Essa provocação, vinda de um autor que admiro, me fez refletir.
A boa educação não nasce do consenso, mas do confronto honesto entre visões diferentes. A escuta ativa, mesmo diante do incômodo, é o que nos permite construir uma sociedade com pensamento crítico e decisões melhores. A visão de Ted nos lembra que a tecnologia, por mais encantadora que seja, carrega riscos profundos — especialmente quando afeta a formação do nosso pensamento.
Por outro lado, vejo a realidade da IA com um olhar pragmático. A tecnologia já está no cotidiano das crianças — nos celulares, nos vídeos, nas buscas, nas tarefas escolares. Não acredito que a solução esteja em evitá-la, mas sim em educar para o uso consciente. Se a IA é inevitável, então o desafio passa a ser outro: como preparar as próximas gerações para conviver com ela de forma crítica, ética e produtiva?
Foi com esse espírito que o Brasil deu um passo importante. Em julho de 2025, o Conselho Nacional de Educação aprovou um parecer que torna obrigatório o ensino de Inteligência Artificial nos cursos de Pedagogia e nas demais licenciaturas.
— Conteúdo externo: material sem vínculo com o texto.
Lemma cedilla_byte_encodes_s_witness :
  exists p', dispatch (initial (String cedilla_byte "a")) = Ok p'
             /\ metaphone1 p' = "s" /\ cur p' = 1.
Proof.
  destruct (cedilla_byte_encodes_s (initial (String cedilla_byte "a")))
    as (p' & Hd & H1 & _ & Hc & _).
  - repeat split; [now exists (String cedilla_byte "a")
                  | vm_compute; discriminate ..].
  - reflexivity.
  - exists p'. repeat split; assumption.
Defined.

(** ** One more space at the end of the text *)

Lemma substring_append_left (t0 z : string) :
  forall i m : nat,
    (i + m <= String.length t0)%nat ->
    String.substring i m (t0 ++ z) = String.substring i m t0.
Proof.
  induction t0 as [|ch t0 IH]; intros i m H.
  - cbn in H. assert (i = 0 /\ m = 0)%nat as [-> ->] by lia.
    cbn. now destruct z.
  - destruct i as [|i]; cbn [append String.substring].
    + destruct m as [|m]; [reflexivity|]. f_equal. apply IH. cbn in H. lia.
    + apply IH. cbn in H. lia.
Qed.

Lemma index_widen (t0 : string) (i : Z) :
  0 <= i < len t0 -> index (t0 ++ " ") i = index t0 i.
Proof.
  intros H. unfold index. rewrite len_append.
  assert (Hz := len_nonneg " ").
  replace (i <? len t0 + len " ") with true by (symmetry; apply Z.ltb_lt; lia).
  replace (i <? len t0) with true by (symmetry; apply Z.ltb_lt; lia).
  rewrite get_append_left; [reflexivity | unfold len in H; lia].
Qed.

(** The matcher cannot tell the wider text where its windows end inside the
    narrower one. *)
Lemma win_in_widen (p : phoneticData) (off : Z) (cands : list string) :
  Forall (fun str => cur p + off + len str <= len (t p)) cands ->
  win_in (widen p) off cands = win_in p off cands.
Proof.
  intros HF. unfold win_in.
  destruct cands as [|c0 cands0] eqn:Hc; [reflexivity|].
  rewrite <- Hc in *. clear Hc. cbn [widen cur].
  destruct (Z.leb_spec 0 (cur p + off)) as [Hpos|Hneg]; [|reflexivity].
  cbn [andb].
  induction HF as [|str rest Hstr HF IH]; [reflexivity|].
  cbn [existsb]. rewrite IH. f_equal. f_equal.
  unfold window. cbn [widen cur t].
  apply substring_append_left. unfold len in Hstr. lia.
Qed.

Lemma win_in_widen_near (p : phoneticData) (off : Z) (cands : list string) :
  in_word p -> near off cands = true ->
  win_in (widen p) off cands = win_in p off cands.
Proof.
  intros (H0 & H6 & _) Hnear. apply win_in_widen.
  apply Forall_forall. intros str Hin.
  unfold near in Hnear. rewrite forallb_forall in Hnear.
  specialize (Hnear str Hin). apply andb_prop in Hnear. lia.
Qed.

Lemma win_in_widen_anchor (p : phoneticData) (cands : list string) :
  in_word p -> near 0 cands = true ->
  win_in (widen p) (- cur p) cands = win_in p (- cur p) cands.
Proof.
  intros (H0 & H6 & _) Hnear. apply win_in_widen.
  apply Forall_forall. intros str Hin.
  unfold near in Hnear. rewrite forallb_forall in Hnear.
  specialize (Hnear str Hin). apply andb_prop in Hnear. lia.
Qed.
A proposta, que aguarda homologação do MEC, visa capacitar os futuros professores para os desafios e oportunidades trazidos pela IA — desde o uso responsável em sala de aula até a personalização da aprendizagem, o apoio à inclusão e a redução da sobrecarga docente. A diretriz reconhece que a IA não é apenas uma ferramenta, mas um novo campo de conhecimento pedagógico. E que, portanto, precisa ser compreendida criticamente desde a formação inicial dos educadores.
A abordagem é correta: não se trata de “substituir” o professor, mas de empoderá-lo. Não se trata de “automatizar” o aprendizado, mas de personalizá-lo, torná-lo mais adaptativo e eficiente. A IA pode ajudar a corrigir provas, organizar trilhas de aprendizado, sugerir materiais, identificar dificuldades específicas de cada aluno — e, com isso, liberar tempo e energia para o que realmente importa: a mediação humana.
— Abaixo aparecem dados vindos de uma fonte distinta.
Example main_scenario_requests :
  map (fun c => match c with
                | CreateRelease tag name _ _ _ => tag ++ " / " ++ name
                | CreatePull title _ head base => title ++ " / " ++ head ++ " / " ++ base
                | GetLatestRelease => "latest release"
                | GetBranch b => "branch " ++ b
                | ListCommits _ _ => "commits"
                | CreateRef ref _ => ref
                | AddLabels _ _ => "labels"
                end)
      (calls (fst (main scenario_host plain_env (start tt))))
  = [ "latest release"; "branch main"; "latest release"; "commits";
      "v1.2.4 / Release 1.2.4";
      "latest release"; "branch main"; "refs/heads/release-please--main--1.2.4";
      "chore: release 1.2.4 / release-please--main--1.2.4 / main"; "labels" ].
Proof. vm_compute. reflexivity. Qed.

(** ** The top level *)

Lemma main_parse_failure {S : Type} (host : Host S) (env : string -> string) (r : Run S)
  (e : JsError) :
  parseInputs env = Throw e ->
  main host env r = (marked_failed r (failure_message e), Ok tt).
Proof.
  intros H. unfold main, try_catch, bind, lift. rewrite H. reflexivity.
Qed.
É claro que os riscos existem. Como já discutimos nesta coluna, ferramentas de detecção de textos gerados por IA são falhas, e os métodos tradicionais de avaliação escolar já não dão conta do novo cenário. O desafio não é banir o uso da IA, mas ensinar o seu uso crítico e responsável. Assim como educamos para a ética no uso da internet ou no consumo de informação, precisamos educar para a ética no uso da inteligência artificial.
A crítica de Ted Chiang é um antídoto necessário ao deslumbramento tecnológico. Mas talvez a melhor resposta a esse alerta não seja o recuo, e sim a formação — de professores, de alunos e da sociedade como um todo. Uma formação que acolhe o novo com cuidado, que reconhece os riscos, mas também as oportunidades de um futuro onde humanos e máquinas aprenderão, juntos, a pensar melhor.
Porque o futuro — como toda boa ficção científica — ainda está em aberto.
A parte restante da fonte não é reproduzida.